▶ **TASK DIRECTIONS**
The line containing "- rewrite Forall_forall in Hn." marks where copying starts, so set down that line and each one after it exactly, through the end of the records.

(Beginning of INFORMATION GIVEN)

(** ** Properties *)

(** Accounting of the send queues.  After any sequence of enqueues, dequeues,
    targeted dequeues and clean-ups, each queue's byte count and the total are the
    sums over the frames waiting (so no subtraction ever goes below zero), no
    limit is exceeded, each frame waits in the queue of its priority, and every
    frame accepted is waiting, was handed out, or was dropped as stale. *)
Theorem queue_accounting c ops :
  0 ≤ max_queue_depth c → 0 ≤ max_total_bytes c →
  let s := foldl queue_step (QueueScheduler_new c) ops in
  length (queues s) = 4%nat ∧ qs_config s = c ∧
  (∀ i q, queues s !! i = Some q →
     pq_bytes q = frames_bytes (pq_queue q) ∧ pq_len q ≤ max_queue_depth c ∧
     Forall (λ e, priority_index (priority (header (qf_frame e))) = i) (pq_queue q)) ∧
  qs_total_bytes s = sumZ (map pq_bytes (queues s)) ∧ 0 ≤ qs_total_bytes s ≤ max_total_bytes c ∧
  enqueued (qs_stats s) = dequeued (qs_stats s) + dropped_timeout (qs_stats s) + total_depth s.
Proof.
  intros Hd Hb s.
  assert (H : scheduler_ok s ∧ qs_config s = c).
  { subst s. generalize (scheduler_new_ok c Hd Hb). assert (Hc : qs_config (QueueScheduler_new c) = c) by done.
    revert Hc. generalize (QueueScheduler_new c). induction ops as [|o ops IH]; intros s Hc H; [done|].
    apply IH; [|by apply queue_step_ok]. rewrite <- Hc. by apply queue_step_config. }
  destruct H as [(H1 & H2 & H3 & H4 & H5) Hc]. rewrite Hc in *. rewrite length_map in H1.
  rewrite map_map in H3, H5. split_and!; [done|done| |done| |done|done].
  - intros i q Hq. destruct (H2 i _ (view_lookup s i q Hq)). done.
  - rewrite H3. unfold sumZ. assert (Hn : Forall (λ q, 0 ≤ pq_bytes q) (queues s)).
    { apply Forall_lookup. intros i q Hq. destruct (H2 i _ (view_lookup s i q Hq)) as [Hb' _ _].
      cbn in Hb'. rewrite Hb'. apply frames_bytes_nonneg. }
    clear -Hn. induction Hn; cbn in *; lia.
Qed.

Definition sample_urgent (n : nat) : Frame :=
  Frame_new (mkHeader 1 FStream FrameFlags_default Raw Critical HybridClock_zero IntentHash_zero
               (replicate 32 7)) PRaw (replicate n 1).
Definition sample_normal (n : nat) : Frame :=
  Frame_new (with_trust_level (FrameHeader_new FStream (replicate 32 7)) Raw) PRaw (replicate n 1).
Definition sample_queue : QueueScheduler :=
  (enqueue 0 (QueueScheduler_new QueueConfig_default) (sample_normal 8) (replicate 250 1) sample_peer).1.

Lemma queue_accounting_witness :
  qs_total_bytes (foldl queue_step (QueueScheduler_new QueueConfig_default)
    [OpEnqueue 0 (sample_normal 8) (replicate 250 1) sample_peer; OpDequeue; OpCleanup 9 5]) ≤ 10000000.
Proof.
  apply (queue_accounting QueueConfig_default
    [OpEnqueue 0 (sample_normal 8) (replicate 250 1) sample_peer; OpDequeue; OpCleanup 9 5]);
    vm_compute; discriminate.
Defined.

(** What a dequeue does.  It hands out the oldest frame of the most urgent ready
    queue, a queue being ready when its deficit, topped up by its weight, covers
    the size of its first frame, the critical one always; every other queue keeps
    its frames in order.  It returns nothing exactly when no queue is ready, which
    may be the case although frames are waiting. *)
Theorem dequeue_decision s :
  scheduler_ok s →
  match (dequeue s).2 with
  | Some e =>
      ∃ i rest, (i < 4)%nat ∧ pq_queue (queue_at s i) = e :: rest ∧ ready s i = true ∧
        (∀ j, (i < j < 4)%nat → ready s j = false) ∧
        (∀ j, pq_queue (queue_at (dequeue s).1 j)
              = if decide (j = i) then rest else pq_queue (queue_at s j))
  | None =>
      (∀ j, (j < 4)%nat → ready s j = false) ∧
      (∀ j, pq_queue (queue_at (dequeue s).1 j) = pq_queue (queue_at s j))
  end ∧
  (∀ e rest, pq_queue (queue_at s 3) = e :: rest → (dequeue s).2 = Some e).
Proof.
  intros H. pose proof (core_ok_length s H) as Hl. destruct (rev_indices_ok s Hl) as [Hnd Hlt].
  destruct (dequeue_cases s Hl) as [(pre & i & post & e & E & Hp & Hi & He & ->)|[Hn ->]]; cbn [fst snd].
  - destruct (pre_indices _ _ _ E) as (Hi4 & Hni & Hndp & Hp4 & Hpre).
    rewrite Forall_forall in Hp. rewrite <- Hl in Hp4.
    destruct (pq_queue (queue_at s i)) as [|x rest] eqn:Eq; [done|]. injection He as ->. split.
    + exists i, rest. split_and!; [done|done|done|by eauto|]. intros j.
      destruct (top_all_at pre s i Hndp Hp4) as (H1 & _ & H3). rewrite decide_False in H3 by done.
      rewrite (serve_queue _ i j e rest); [|by rewrite H1|done|by rewrite H3].
      destruct (decide (j = i)); [done|]. by apply top_all_queue.
    + intros e3 rest3 E3. destruct (decide (i = 3)%nat) as [->|Hne]; [congruence|].
      assert (Hr : ready s 3 = false) by (apply Hp, Hpre; lia). unfold ready in Hr.
      rewrite E3, orb_true_r in Hr. done.
  - rewrite Forall_forall in Hn.
    assert (Hj : ∀ j, (j < 4)%nat → ready s j = false).
    { intros j Hj. apply Hn. unfold rev_indices. destruct j as [|[|[|[|]]]]; [set_solver..|lia]. }
    split; [split; [done|]|].
    + intros j. by apply top_all_queue.
    + intros e3 rest3 E3. specialize (Hj 3%nat ltac:(lia)). unfold ready in Hj.
      rewrite E3, orb_true_r in Hj. done.
Qed.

(End of INFORMATION GIVEN)

▶ **RESULT OF THE TASK**
  - rewrite Forall_forall in Hn.
    assert (Hj : ∀ j, (j < 4)%nat → ready s j = false).
    { intros j Hj. apply Hn. unfold rev_indices. destruct j as [|[|[|[|]]]]; [set_solver..|lia]. }
    split; [split; [done|]|].
    + intros j. by apply top_all_queue.
    + intros e3 rest3 E3. specialize (Hj 3%nat ltac:(lia)). unfold ready in Hj.
      rewrite E3, orb_true_r in Hj. done.
Qed.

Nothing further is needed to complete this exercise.